A tiny Alaskan village located on a barrier island in the Chukchi Sea has filed a lawsuit against some of the largest oil and gas producers and utilities in the country because of damages that it claims have been caused by global warming.

The lawsuit was filed Tuesday on behalf of the 399 residents of the village of Kivalina’s federally recognized tribe, the Inupiat Eskimo, and its municipal government in U.S. District Court for the Northern District of California (Native Village of Kivalina v. ExxonMobil Corp. et al, No. C 08-01138 SBA).

The defendants in the lawsuit read like a who’s who list of the energy industry. In addition to ExxonMobil, the defendants are Royal Dutch Shell plc, Peabody Energy Corp., AES Corp., American Electric Power Co., DTE Energy Co., Duke Energy Corp., Dynegy Holdings Inc., Edison International, MidAmerican Energy Holdings Co., Mirant Corp., NRG Energy, Pinnacle West Capital Corp., Reliant Energy Inc., Southern Company, Xcel Energy Inc., BP plc, Chevron Corp. and ConocoPhillips. Subsidiaries of Shell, BP and Chevron also are named in the lawsuit.

Kivalina is located on the tip of a six-mile barrier reef located between the Chukchi Sea and the Kivalina and Wulik rivers on the northwest coast of Alaska, about 70 miles north of the Arctic Circle. Ninety-seven percent of the residents are Inupiat. Residents have occupied the area “since time immemorial,” the lawsuit stated. “Global warming is destroying Kivalina and the village thus must be relocated soon or be abandoned and cease to exist. Relocating will cost hundreds of millions of dollars and is an urgent matter.”

The lawsuit cited reports by the U.S. Army Corps of Engineers and the U.S. Government Accountability Office, which “concluded that Kivalina must be relocated due to global warming.” It said the government has estimated the cost to relocate villagers would be $95-400 million.

According to the 72-page lawsuit, the energy companies have contributed to global warming “through their emissions of large quantities of greenhouse gases…If the entire village is not relocated soon, the village will be destroyed.”

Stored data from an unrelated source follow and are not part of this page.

(** [Backend_write_m(argc, argv, self)]: [argv] is the io, then the strings. *)
Definition Backend_write_m (argv : list VALUE) : M VALUE :=
  match argv with
  | [] | [_] =>
      raise (RuntimeError "(wrong number of arguments (expected 2 or more))")
  | [io; str] => Backend_write io str
  | io :: strs => Backend_writev io strs
  end.

(** ** Backend_accept, Backend_accept_loop *)

(** [accept(fd, &addr, &len)]: a new descriptor for the connection. *)
Definition sys_accept (fd : Z) : M Z :=
  fun w =>
    match kernel w with
    | [] => Hang w
    | KErr e :: k => Done (-1) (set_errno e (set_kernel k w))
    | KOk _ :: k =>
        Done (next_fd w) (set_next_fd (next_fd w + 1) (set_kernel k w))
    end.

(** [rb_obj_alloc(socket_class); MakeOpenFile(socket, fp); fp->fd = fd; ...]:
    the new socket is a T_FILE object around the descriptor. *)
Definition new_socket (socket_class : VALUE) (fd : Z) : VALUE := RFile fd None.

Fixpoint accept_rounds (fuel : nat) (fd : Z) (watcher : libev_io)
         (socket_class : VALUE) : M VALUE :=
  match fuel with
  | O => hang
  | S fuel' =>
      incr_op_count ;;;
      new_fd <- sys_accept fd ;;
      if new_fd <? 0 then
        e <- get_errno ;;
        if not_would_block e then rb_syserr_fail e
        else
          '(switchpoint_result, watcher) <-
             libev_wait_fd_with_watcher fd watcher EV_READ ;;
          if TEST_EXCEPTION switchpoint_result
          then RAISE_EXCEPTION switchpoint_result
          else accept_rounds fuel' fd watcher socket_class
      else
        switchpoint_result <- backend_snooze ;;
        if TEST_EXCEPTION switchpoint_result
        then sys_close new_fd ;;; RAISE_EXCEPTION switchpoint_result
        else ret (new_socket socket_class new_fd)
  end.

Definition Backend_accept (server_socket socket_class : VALUE) : M VALUE :=
  let underlying_sock := rb_ivar_get_io server_socket in
  let server_socket :=
    if is_nil underlying_sock then server_socket else underlying_sock in
  fd <- GetOpenFile server_socket ;;
  watcher <- new_libev_io ;;
  with_kernel_fuel (fun fuel => accept_rounds fuel fd watcher socket_class).

(** The [while (1)] of Backend_accept_loop has no exit but a raise. *)
Fixpoint accept_loop_rounds (fuel : nat) (block : VALUE -> M VALUE)
         (fd : Z) (watcher : libev_io) (socket_class : VALUE) : M VALUE :=
  match fuel with
  | O => hang
  | S fuel' =>
      incr_op_count ;;;
      new_fd <- sys_accept fd ;;
      if new_fd <? 0 then
        e <- get_errno ;;
        if not_would_block e then rb_syserr_fail e
        else
          '(switchpoint_result, watcher) <-
             libev_wait_fd_with_watcher fd watcher EV_READ ;;
          if TEST_EXCEPTION switchpoint_result
          then RAISE_EXCEPTION switchpoint_result
          else accept_loop_rounds fuel' block fd watcher socket_class
      else
        switchpoint_result <- backend_snooze ;;
        if TEST_EXCEPTION switchpoint_result
        then sys_close new_fd ;;; RAISE_EXCEPTION switchpoint_result
        else
          block (new_socket socket_class new_fd) ;;;           (* rb_yield(socket) *)
          accept_loop_rounds fuel' block fd watcher socket_class
  end.

Definition Backend_accept_loop (block : VALUE -> M VALUE)
           (server_socket socket_class : VALUE) : M VALUE :=
  let underlying_sock := rb_ivar_get_io server_socket in
  let server_socket :=
    if is_nil underlying_sock then server_socket else underlying_sock in
  fd <- GetOpenFile server_socket ;;
  watcher <- new_libev_io ;;
  with_kernel_fuel (fun fuel =>
    accept_loop_rounds fuel block fd watcher socket_class).

(** ** Backend_send *)

Fixpoint send_loop (fuel : nat) (fd : Z) (watcher : libev_io)
         (buf : list byte) (left flags_int : Z) : M libev_io :=
  match fuel with
  | O => hang
  | S fuel' =>
      if 0 <? left then
        incr_op_count ;;;
        n <- sys_send fd buf left flags_int ;;
        if n <? 0 then
          e <- get_errno ;;
          if not_would_block e then rb_syserr_fail e
          else
            '(switchpoint_result, watcher) <-
               libev_wait_fd_with_watcher fd watcher EV_WRITE ;;
            if TEST_EXCEPTION switchpoint_result
            then RAISE_EXCEPTION switchpoint_result
            else send_loop fuel' fd watcher buf left flags_int
        else send_loop fuel' fd watcher (skipn (Z.to_nat n) buf) (left - n) flags_int
      else ret watcher
  end.

Definition Backend_send (io str flags : VALUE) : M VALUE :=
  buf <- StringValuePtr str ;;
  let len := RSTRING_LEN str in
  let left := len in
  flags_int <- NUM2INT flags ;;
  let underlying_io := rb_ivar_get_io io in
  let io := if is_nil underlying_io then io else underlying_io in
  let io := rb_io_get_write_io io in
  fd <- GetOpenFile io ;;
  watcher <- new_libev_io ;;
  watcher <- with_kernel_fuel (fun fuel =>
               send_loop fuel fd watcher buf left flags_int) ;;
  snooze_unless_waited (io_fiber watcher) ;;;
  ret (INT2NUM len).

(** ** Backend_connect *)

Definition Backend_connect (sock host port : VALUE) : M VALUE :=
  _ <- StringValuePtr host ;;                      (* StringValueCStr(host) *)
  let underlying_sock := rb_ivar_get_io sock in
  let sock := if is_nil underlying_sock then sock else underlying_sock in
  fd <- GetOpenFile sock ;;
  watcher <- new_libev_io ;;
  _ <- NUM2INT port ;;                             (* htons(NUM2INT(port)) *)
  incr_op_count ;;;
  result <- sys_connect fd ;;
  (if result <? 0 then
     e <- get_errno ;;
     if negb (e =? EINPROGRESS) then rb_syserr_fail e
     else
       '(switchpoint_result, watcher) <-
          libev_wait_fd_with_watcher fd watcher EV_WRITE ;;
       if TEST_EXCEPTION switchpoint_result
       then RAISE_EXCEPTION switchpoint_result
       else ret tt
   else
     switchpoint_result <- backend_snooze ;;
     if TEST_EXCEPTION switchpoint_result
     then RAISE_EXCEPTION switchpoint_result
     else ret tt) ;;;
  ret sock.

(** ** Waiting for two fds: the RW watcher *)

(** [struct libev_rw_io] at address [a]: the ev_io of [r] is watcher [a], the
    ev_io of [w] is watcher [a + 1], and [ctx] is [rw_ctxs a].  Both
    [r.ctx] and [w.ctx] point to that one [ctx]. *)
Definition rw_r (a : nat) : nat := a.
Definition rw_w (a : nat) : nat := (a + 1)%nat.

Definition set_rw_ctx (a : nat) (c : libev_rw_ctx) : M unit :=
  modify (fun w => set_rw_ctxs (upd Nat.eqb (rw_ctxs w) a c) w).

Definition get_rw_ctx (a : nat) : M libev_rw_ctx :=
  get (fun w => rw_ctxs w a).

Definition libev_wait_rw_fd_with_watcher (r_fd w_fd : Z) (watcher : nat) : M VALUE :=
  ctx <- get_rw_ctx watcher ;;
  cur <- rb_fiber_current ;;
  let fiber := if is_nil (ctx_fiber ctx) then cur else ctx_fiber ctx in
  set_rw_ctx watcher (mk_rw_ctx 0 fiber) ;;;
  (if negb (r_fd =? -1) then
     ev_start (rw_r watcher) (EvRwIo r_fd EV_READ watcher) ;;;
     ctx <- get_rw_ctx watcher ;;
     set_rw_ctx watcher (mk_rw_ctx (ref_count ctx + 1) (ctx_fiber ctx))
   else ret tt) ;;;
  (if negb (w_fd =? -1) then
     ev_start (rw_w watcher) (EvRwIo w_fd EV_WRITE watcher) ;;;
     ctx <- get_rw_ctx watcher ;;
     set_rw_ctx watcher (mk_rw_ctx (ref_count ctx + 1) (ctx_fiber ctx))
   else ret tt) ;;;
  switchpoint_result <- backend_await ;;
  (if negb (r_fd =? -1) then ev_stop (rw_r watcher) else ret tt) ;;;
  (if negb (w_fd =? -1) then ev_stop (rw_w watcher) else ret tt) ;;;
  ret switchpoint_result.

(** [struct libev_rw_io watcher; ... watcher.ctx.fiber = Qnil;] *)
Definition new_libev_rw_io : M nat :=
  a <- alloca 2 ;;
  ctx <- get_rw_ctx a ;;
  set_rw_ctx a (mk_rw_ctx (ref_count ctx) Qnil) ;;;
  ret a.

(** ** Backend_splice, Backend_splice_to_eof (POLYPHONY_LINUX) *)

Fixpoint splice_loop (fuel : nat) (src_fd dest_fd : Z) (maxlen : VALUE)
         (watcher : nat) : M Z :=
  match fuel with
  | O => hang
  | S fuel' =>
      incr_op_count ;;;
      maxlen_int <- NUM2INT maxlen ;;
      len <- sys_splice src_fd dest_fd maxlen_int ;;
      if len <? 0 then
        e <- get_errno ;;
        if not_would_block e then rb_syserr_fail e
        else
          switchpoint_result <-
            libev_wait_rw_fd_with_watcher src_fd dest_fd watcher ;;
          if TEST_EXCEPTION switchpoint_result
          then RAISE_EXCEPTION switchpoint_result
          else splice_loop fuel' src_fd dest_fd maxlen watcher
      else ret len
  end.

Definition Backend_splice (src dest maxlen : VALUE) : M VALUE :=
  let underlying_io := rb_ivar_get_io src in
  let src := if is_nil underlying_io then src else underlying_io in
  src_fd <- GetOpenFile src ;;
  let underlying_io := rb_ivar_get_io dest in
  let dest := if is_nil underlying_io then dest else underlying_io in
  let dest := rb_io_get_write_io dest in
  dest_fd <- GetOpenFile dest ;;
  watcher <- new_libev_rw_io ;;
  len <- with_kernel_fuel (fun fuel =>
           splice_loop fuel src_fd dest_fd maxlen watcher) ;;
  ctx <- get_rw_ctx watcher ;;
  snooze_unless_waited (ctx_fiber ctx) ;;;
  ret (INT2NUM len).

Rising temperatures caused by global warming “have affected the thickness, extent and duration of sea ice that forms along Kivalina’s coast,” the lawsuit stated. “Loss of sea ice, particularly land-fast sea ice, leaves Kivalina’s coast more vulnerable to waves, storm surges and erosion. Storms now routinely batter Kivalina and are destroying its property to the point that Kivalina must relocate or face extermination.”

The lawsuit also claimed that “there has been a long campaign by power, coal and oil companies to mislead the public about the science of global warming. Defendants ExxonMobil, AEP, BP America Inc., Chevron Corp., ConocoPhillips, Duke Energy, Peabody and Southern Company (“Conspiracy Defendants”) participated in this campaign.” The companies, it said, “have also formed and use front groups, fake citizen organizations and bogus scientific bodies…The most active company in such efforts is and has been defendant ExxonMobil.”